Below are entries. Copy exactly the lines running from the line that holds "if shift_type =? 0 then" to the line that holds "if (t1 =? t2)", with both ends included.

____

(** * ORASP instance generator: a shallow embedding of [generateur_ORASP.py]

    The generator builds random instances of an operating-room scheduling
    model and renders them as text.  The embedding keeps the structure of
    the Python module: every generator function is a definition of the same
    name, loops are monadic folds over [range], the two pseudo-random
    generators are an explicit state, and Python exceptions are an error
    result. *)

From Stdlib Require Import ZArith QArith List String Ascii Bool Lia DecimalString.
From Stdlib Require DecimalPos DecimalZ.
Import ListNotations.
Open Scope Z_scope.

(** ** Python values and primitives *)

Module Py.

(** Exceptions the generator can raise. *)
Inductive exn : Type :=
  | ValueError
  | ZeroDivisionError
  | IndexError
  | OSError.

Inductive result (A : Type) : Type :=
  | Ok (a : A)
  | Raise (e : exn).
Arguments Ok {A} a.
Arguments Raise {A} e.

(** [range(n)]: empty when [n <= 0]. *)
Definition range (n : Z) : list Z := map Z.of_nat (seq 0 (Z.to_nat n)).

(** [len(l)] *)
Definition len {A : Type} (l : list A) : Z := Z.of_nat (List.length l).

(** [l[i]]: a negative index counts from the end; out of range raises. *)
Definition index {A : Type} (l : list A) (i : Z) : result A :=
  let j := if i <? 0 then i + len l else i in
  if (j <? 0) || (len l <=? j) then Raise IndexError
  else match nth_error l (Z.to_nat j) with
       | Some a => Ok a
       | None => Raise IndexError
       end.

Fixpoint set_nth {A : Type} (l : list A) (n : nat) (a : A) : list A :=
  match l, n with
  | [], _ => []
  | _ :: l', O => a :: l'
  | x :: l', S n' => x :: set_nth l' n' a
  end.

(** [l[i] = a] *)
Definition assign {A : Type} (l : list A) (i : Z) (a : A) : result (list A) :=
  let j := if i <? 0 then i + len l else i in
  if (j <? 0) || (len l <=? j) then Raise IndexError
  else Ok (set_nth l (Z.to_nat j) a).

(** [a % b] on integers: the sign follows the divisor, as [Z.modulo] does. *)
Definition mod_ (a b : Z) : result Z :=
  if b =? 0 then Raise ZeroDivisionError else Ok (a mod b).

(** [int(x)] on a number: truncation toward zero. *)
Definition int (x : Q) : Z := Z.quot (Qnum x) (Zpos (Qden x)).

(** [x < y] on numbers. *)
Definition lt (x y : Q) : bool := (Qnum x * QDen y <? Qnum y * QDen x)%Z.

(** [str(n)] for an integer. *)
Definition str_int (z : Z) : string := NilZero.string_of_int (Z.to_int z).

Fixpoint join (sep : string) (l : list string) : string :=
  match l with
  | [] => EmptyString
  | [s] => s
  | s :: l' => (s ++ sep ++ join sep l')%string
  end.

(** [str(l)] for a list whose elements are printed by [f]. *)
Definition str_list_with {A : Type} (f : A -> string) (l : list A) : string :=
  ("[" ++ join ", " (map f l) ++ "]")%string.

Definition str_list : list Z -> string := str_list_with str_int.
Definition str_matrix : list (list Z) -> string := str_list_with str_list.

(** [[a] * n] *)
Definition replicate {A : Type} (n : Z) (a : A) : list A := repeat a (Z.to_nat n).

(** The line feed of ["\n"]. *)
Definition nl : string := String (ascii_of_nat 10) EmptyString.

End Py.
Import Py.

(** ** Pseudo-random state

    The module draws from two generators: the standard [random] module and
    [numpy.random].  Each is a tape of raw draws and a read position; a
    call reads one cell and moves on.  Every statement below quantifies
    over the tapes, so it holds for whatever the generators produce. *)

Record Rng : Type := mkRng {
  mt_tape : nat -> Z;
  mt_pos : nat;
  np_tape : nat -> N * positive;
  np_pos : nat
}.

(** Computations that read the generators and may raise. *)
Definition M (A : Type) : Type := Rng -> result (A * Rng).

Definition ret {A : Type} (a : A) : M A := fun g => Ok (a, g).

Definition raise {A : Type} (e : exn) : M A := fun _ => Raise e.

Definition bind {A B : Type} (m : M A) (k : A -> M B) : M B :=
  fun g => match m g with
           | Ok (a, g') => k a g'
           | Raise e => Raise e
           end.

(** A computation that does not touch the generators. *)
Definition lift {A : Type} (r : result A) : M A :=
  fun g => match r with
           | Ok a => Ok (a, g)
           | Raise e => Raise e
           end.

Declare Scope gen_scope.
Delimit Scope gen_scope with gen.
Notation "x <- m ;; k" := (bind m (fun x => k))
  (at level 61, m at next level, right associativity) : gen_scope.
Notation "' p <- m ;; k" := (bind m (fun x => let p := x in k))
  (at level 61, p pattern, m at next level, right associativity) : gen_scope.
Open Scope gen_scope.

(** [for a in l: s = body(s, a)] *)
Fixpoint foldM {S A : Type} (body : S -> A -> M S) (l : list A) (s : S) : M S :=
  match l with
  | [] => ret s
  | a :: l' => s' <- body s a ;; foldM body l' s'
  end.

(** [[f(a) for a in l]] *)
Fixpoint mapM {A B : Type} (f : A -> M B) (l : list A) : M (list B) :=
  match l with
  | [] => ret []
  | a :: l' => b <- f a ;; bs <- mapM f l' ;; ret (b :: bs)
  end.

Module Random.

Definition advance_mt (g : Rng) : Rng :=
  mkRng (mt_tape g) (S (mt_pos g)) (np_tape g) (np_pos g).

Definition advance_np (g : Rng) : Rng :=
  mkRng (mt_tape g) (mt_pos g) (np_tape g) (S (np_pos g)).

(** [random.random()]: a 53-bit fraction [k / 2^53] with [0 <= k < 2^53]. *)
Definition random : M Q :=
  fun g => Ok ((mt_tape g (mt_pos g) mod 2 ^ 53) # (2 ^ 53), advance_mt g).

(** [random.uniform(a, b)] is [a + (b - a) * random()]. *)
Definition uniform (a b : Q) : M Q :=
  u <- random ;; ret (a + (b - a) * u)%Q.

(** [random.randint(a, b)]: an integer of [[a, b]]; an empty range raises. *)
Definition randint (a b : Z) : M Z :=
  if b <? a then raise ValueError
  else fun g => Ok (a + mt_tape g (mt_pos g) mod (b - a + 1), advance_mt g).

(** [numpy.random.lognormal(mean, sigma)]: the exponential of a normal
    draw, a non-negative number; the tape gives it as a fraction, and the
    arithmetic on it is exact (rounding is not modelled). *)
Definition lognormal (mean sigma : Q) : M Q :=
  fun g => let '(n, d) := np_tape g (np_pos g) in
           Ok (Z.of_N n # d, advance_np g).

End Random.

(** Computations that may raise but read no generator. *)
Definition rbind {A B : Type} (r : result A) (k : A -> result B) : result B :=
  match r with
  | Ok a => k a
  | Raise e => Raise e
  end.

Notation "x <~ r ;; k" := (rbind r (fun x => k))
  (at level 61, r at next level, right associativity) : gen_scope.

Fixpoint foldR {S A : Type} (body : S -> A -> result S) (l : list A) (s : S)
  : result S :=
  match l with
  | [] => Ok s
  | a :: l' => s' <~ body s a ;; foldR body l' s'
  end.

(** ** Global parameters

    The module-level variables the functions read ([nb_equipment_types],
    [nb_equipments] and [nb_patients] are assigned but never read). *)

Record Globals : Type := mkGlobals {
  nb_operations : Z;
  nb_surgeons : Z;
  nb_rooms : Z;
  enable_setup_times : bool;
  enable_surgeon_schedule : bool;
  all_rooms_available : bool
}.

(** The values the module assigns. *)
Definition module_globals : Globals := mkGlobals 15 4 4 true false false.

(** ["NAME = " + literal + "; \n"] *)
Definition stmt (name literal : string) : string :=
  (name ++ " = " ++ literal ++ "; " ++ nl)%string.

(** ** Variable and set declaration *)

Definition define_sets (nb_surgeons nb_rooms nb_operations : Z) : string :=
  let output := EmptyString in
  let output := (output ++ stmt "O" (str_list (range nb_operations)))%string in
  let output := (output ++ stmt "C" (str_list (range nb_surgeons)))%string in
  let output := (output ++ stmt "S" (str_list (range nb_rooms)))%string in
  output.

(** ** Room availability per operation *)

(** The default [probability=0.9], as the double it denotes. *)
Definition default_probability : Q := 8106479329266893 # (2 ^ 53).

(** One turn of the loop over rooms; the state is [(row, only_zeros)]. *)
Definition room_cell (nb_rooms : Z) (probability : Q)
    (st : list Z * bool) (r : Z) : M (list Z * bool) :=
  let '(row, only_zeros) := st in
  if (r =? nb_rooms - 1) && only_zeros then ret (row ++ [1], only_zeros)
  else
    u <- Random.uniform 0 1 ;;
    if lt u probability then ret (row ++ [1], false)
    else ret (row ++ [0], only_zeros).

(** One turn of the loop over operations; the state is [matrix]. *)
Definition room_row (nb_rooms : Z) (probability : Q)
    (matrix : list (list Z)) (o : Z) : M (list (list Z)) :=
  st <- foldM (room_cell nb_rooms probability) (range nb_rooms) ([], true) ;;
  ret (matrix ++ [fst st]).

(** The matrix [A[o][s]] the function builds before printing it. *)
Definition room_availability_matrix (gl : Globals)
    (nb_operations nb_rooms : Z) (probability : Q) : M (list (list Z)) :=
  let probability := if all_rooms_available gl then 1%Q else probability in
  foldM (room_row nb_rooms probability) (range nb_operations) [].

Definition generate_room_availability (gl : Globals)
    (nb_operations nb_rooms : Z) (probability : Q) : M string :=
  matrix <- room_availability_matrix gl nb_operations nb_rooms probability ;;
  ret (stmt "A" (str_matrix matrix)).

(** ** Surgeon eligibility matrix *)

(** [matrix[c].append(1 if c == current_surgeon else 0)] *)
Definition surgeon_cell (current_surgeon : Z)
    (matrix : list (list Z)) (c : Z) : result (list (list Z)) :=
  row <~ index matrix c ;;
  assign matrix c (row ++ [if c =? current_surgeon then 1 else 0]).

Definition surgeon_column (nb_surgeons : Z)
    (matrix : list (list Z)) (o : Z) : result (list (list Z)) :=
  current_surgeon <~ mod_ o nb_surgeons ;;
  foldR (surgeon_cell current_surgeon) (range nb_surgeons) matrix.

Definition surgeon_eligibility_matrix (nb_surgeons nb_operations : Z)
  : result (list (list Z)) :=
  let matrix := map (fun _ => []) (range nb_surgeons) in
  foldR (surgeon_column nb_surgeons) (range nb_operations) matrix.

Definition generate_surgeon_eligibility (nb_surgeons nb_operations : Z)
  : result (list (list Z) * string) :=
  matrix <~ surgeon_eligibility_matrix nb_surgeons nb_operations ;;
  Ok (matrix, stmt "X" (str_matrix matrix)).

(** ** Surgeon working hours *)

Definition max_time (gl : Globals) : Z :=
  if enable_surgeon_schedule gl then 800 else 10000.

(** One turn of the loop over surgeons; the state is [(F, G)]. *)
Definition surgeon_window (max_time : Z)
    (st : list Z * list Z) (_ : Z) : M (list Z * list Z) :=
  let '(F, G) := st in
  shift_type <- Random.randint 2 2 ;;
  if shift_type =? 0 then
    ret (F ++ [0], G ++ [int (inject_Z max_time / 2)%Q])
  else if shift_type =? 1 then
    ret (F ++ [int (inject_Z max_time / 2)%Q], G ++ [max_time])
  else if shift_type =? 2 then
    ret (F ++ [0], G ++ [max_time])
  else ret (F, G).

(** The vectors [F] and [G] the function builds before printing them. *)
Definition surgeon_time_windows (gl : Globals) (nb_surgeons : Z)
  : M (list Z * list Z) :=
  foldM (surgeon_window (max_time gl)) (range nb_surgeons) ([], []).

Definition generate_surgeon_time_windows (gl : Globals) (nb_surgeons : Z)
  : M string :=
  '(F, G) <- surgeon_time_windows gl nb_surgeons ;;
  ret (stmt "F" (str_list F) ++ stmt "G" (str_list G))%string.

(** ** Operation types and setup times *)

(** The loop over surgeons for operation [o], left at the first eligible
    surgeon ([break]); the state is [(T, type_by_operation)]. *)
Fixpoint assign_type (eligibility_matrix : list (list Z))
    (type_by_surgeon : list Z) (o : Z) (cs : list Z)
    (st : list (list Z) * list Z) : result (list (list Z) * list Z) :=
  match cs with
  | [] => Ok st
  | c :: cs' =>
      row <~ index eligibility_matrix c ;;
      e <~ index row o ;;
      if e =? 1 then
        let '(T, type_by_operation) := st in
        t <~ index type_by_surgeon c ;;
        T_o <~ index T o ;;
        T_o <~ assign T_o t 1 ;;
        T <~ assign T o T_o ;;
        type_by_operation <~ assign type_by_operation o t ;;
        Ok (T, type_by_operation)
      else assign_type eligibility_matrix type_by_surgeon o cs' st
  end.

(** [type_transition_time[t1][t2]] *)
Definition transition_cell (gl : Globals) (max_setup_time t1 t2 : Z) : M Z :=
  if (t1 =? t2) || negb (enable_setup_times gl) then ret 0
  else Random.randint 0 max_setup_time.

Definition type_transition_time (gl : Globals) (max_setup_time nb_types : Z)
  : M (list (list Z)) :=
  mapM (fun t1 => mapM (transition_cell gl max_setup_time t1) (range nb_types))
       (range nb_types).

(** [TD[o1].append(type_transition_time[t1][t2])] *)
Definition setup_cell (type_by_operation : list Z)
    (type_transition_time : list (list Z)) (o1 : Z)
    (row : list Z) (o2 : Z) : result (list Z) :=
  t1 <~ index type_by_operation o1 ;;
  t2 <~ index type_by_operation o2 ;;
  line <~ index type_transition_time t1 ;;
  d <~ index line t2 ;;
  Ok (row ++ [d]).

(** [TD.append([])] and the loop that fills this last row. *)
Definition setup_row (nb_operations : Z) (type_by_operation : list Z)
    (type_transition_time : list (list Z))
    (TD : list (list Z)) (o1 : Z) : result (list (list Z)) :=
  row <~ foldR (setup_cell type_by_operation type_transition_time o1)
               (range nb_operations) [] ;;
  Ok (TD ++ [row]).

(** The matrices [T] and [TD] the function builds before printing them. *)
Definition types_and_setup_times (gl : Globals) (nb_operations : Z)
    (eligibility_matrix : list (list Z)) (max_setup_time nb_types : Z)
  : M (list (list Z) * list (list Z)) :=
  let nb_surgeons := len eligibility_matrix in
  type_by_surgeon <-
    mapM (fun _ => Random.randint 0 (nb_types - 1)) (range nb_surgeons) ;;
  let T := map (fun _ => map (fun _ => 0) (range nb_types))
               (range nb_operations) in
  let type_by_operation := replicate nb_operations (-1) in
  st <- lift (foldR (fun st o =>
                       assign_type eligibility_matrix type_by_surgeon o
                                   (range nb_surgeons) st)
                    (range nb_operations) (T, type_by_operation)) ;;
  let '(T, type_by_operation) := st in
  type_transition_time <- type_transition_time gl max_setup_time nb_types ;;
  TD <- lift (foldR (setup_row nb_operations type_by_operation
                               type_transition_time)
                    (range nb_operations) []) ;;
  ret (T, TD).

____

__ANSWER TO THE EXERCISE__
  if shift_type =? 0 then
    ret (F ++ [0], G ++ [int (inject_Z max_time / 2)%Q])
  else if shift_type =? 1 then
    ret (F ++ [int (inject_Z max_time / 2)%Q], G ++ [max_time])
  else if shift_type =? 2 then
    ret (F ++ [0], G ++ [max_time])
  else ret (F, G).

(** The vectors [F] and [G] the function builds before printing them. *)
Definition surgeon_time_windows (gl : Globals) (nb_surgeons : Z)
  : M (list Z * list Z) :=
  foldM (surgeon_window (max_time gl)) (range nb_surgeons) ([], []).

Definition generate_surgeon_time_windows (gl : Globals) (nb_surgeons : Z)
  : M string :=
  '(F, G) <- surgeon_time_windows gl nb_surgeons ;;
  ret (stmt "F" (str_list F) ++ stmt "G" (str_list G))%string.

(** ** Operation types and setup times *)

(** The loop over surgeons for operation [o], left at the first eligible
    surgeon ([break]); the state is [(T, type_by_operation)]. *)
Fixpoint assign_type (eligibility_matrix : list (list Z))
    (type_by_surgeon : list Z) (o : Z) (cs : list Z)
    (st : list (list Z) * list Z) : result (list (list Z) * list Z) :=
  match cs with
  | [] => Ok st
  | c :: cs' =>
      row <~ index eligibility_matrix c ;;
      e <~ index row o ;;
      if e =? 1 then
        let '(T, type_by_operation) := st in
        t <~ index type_by_surgeon c ;;
        T_o <~ index T o ;;
        T_o <~ assign T_o t 1 ;;
        T <~ assign T o T_o ;;
        type_by_operation <~ assign type_by_operation o t ;;
        Ok (T, type_by_operation)
      else assign_type eligibility_matrix type_by_surgeon o cs' st
  end.

(** [type_transition_time[t1][t2]] *)
Definition transition_cell (gl : Globals) (max_setup_time t1 t2 : Z) : M Z :=
  if (t1 =? t2) || negb (enable_setup_times gl) then ret 0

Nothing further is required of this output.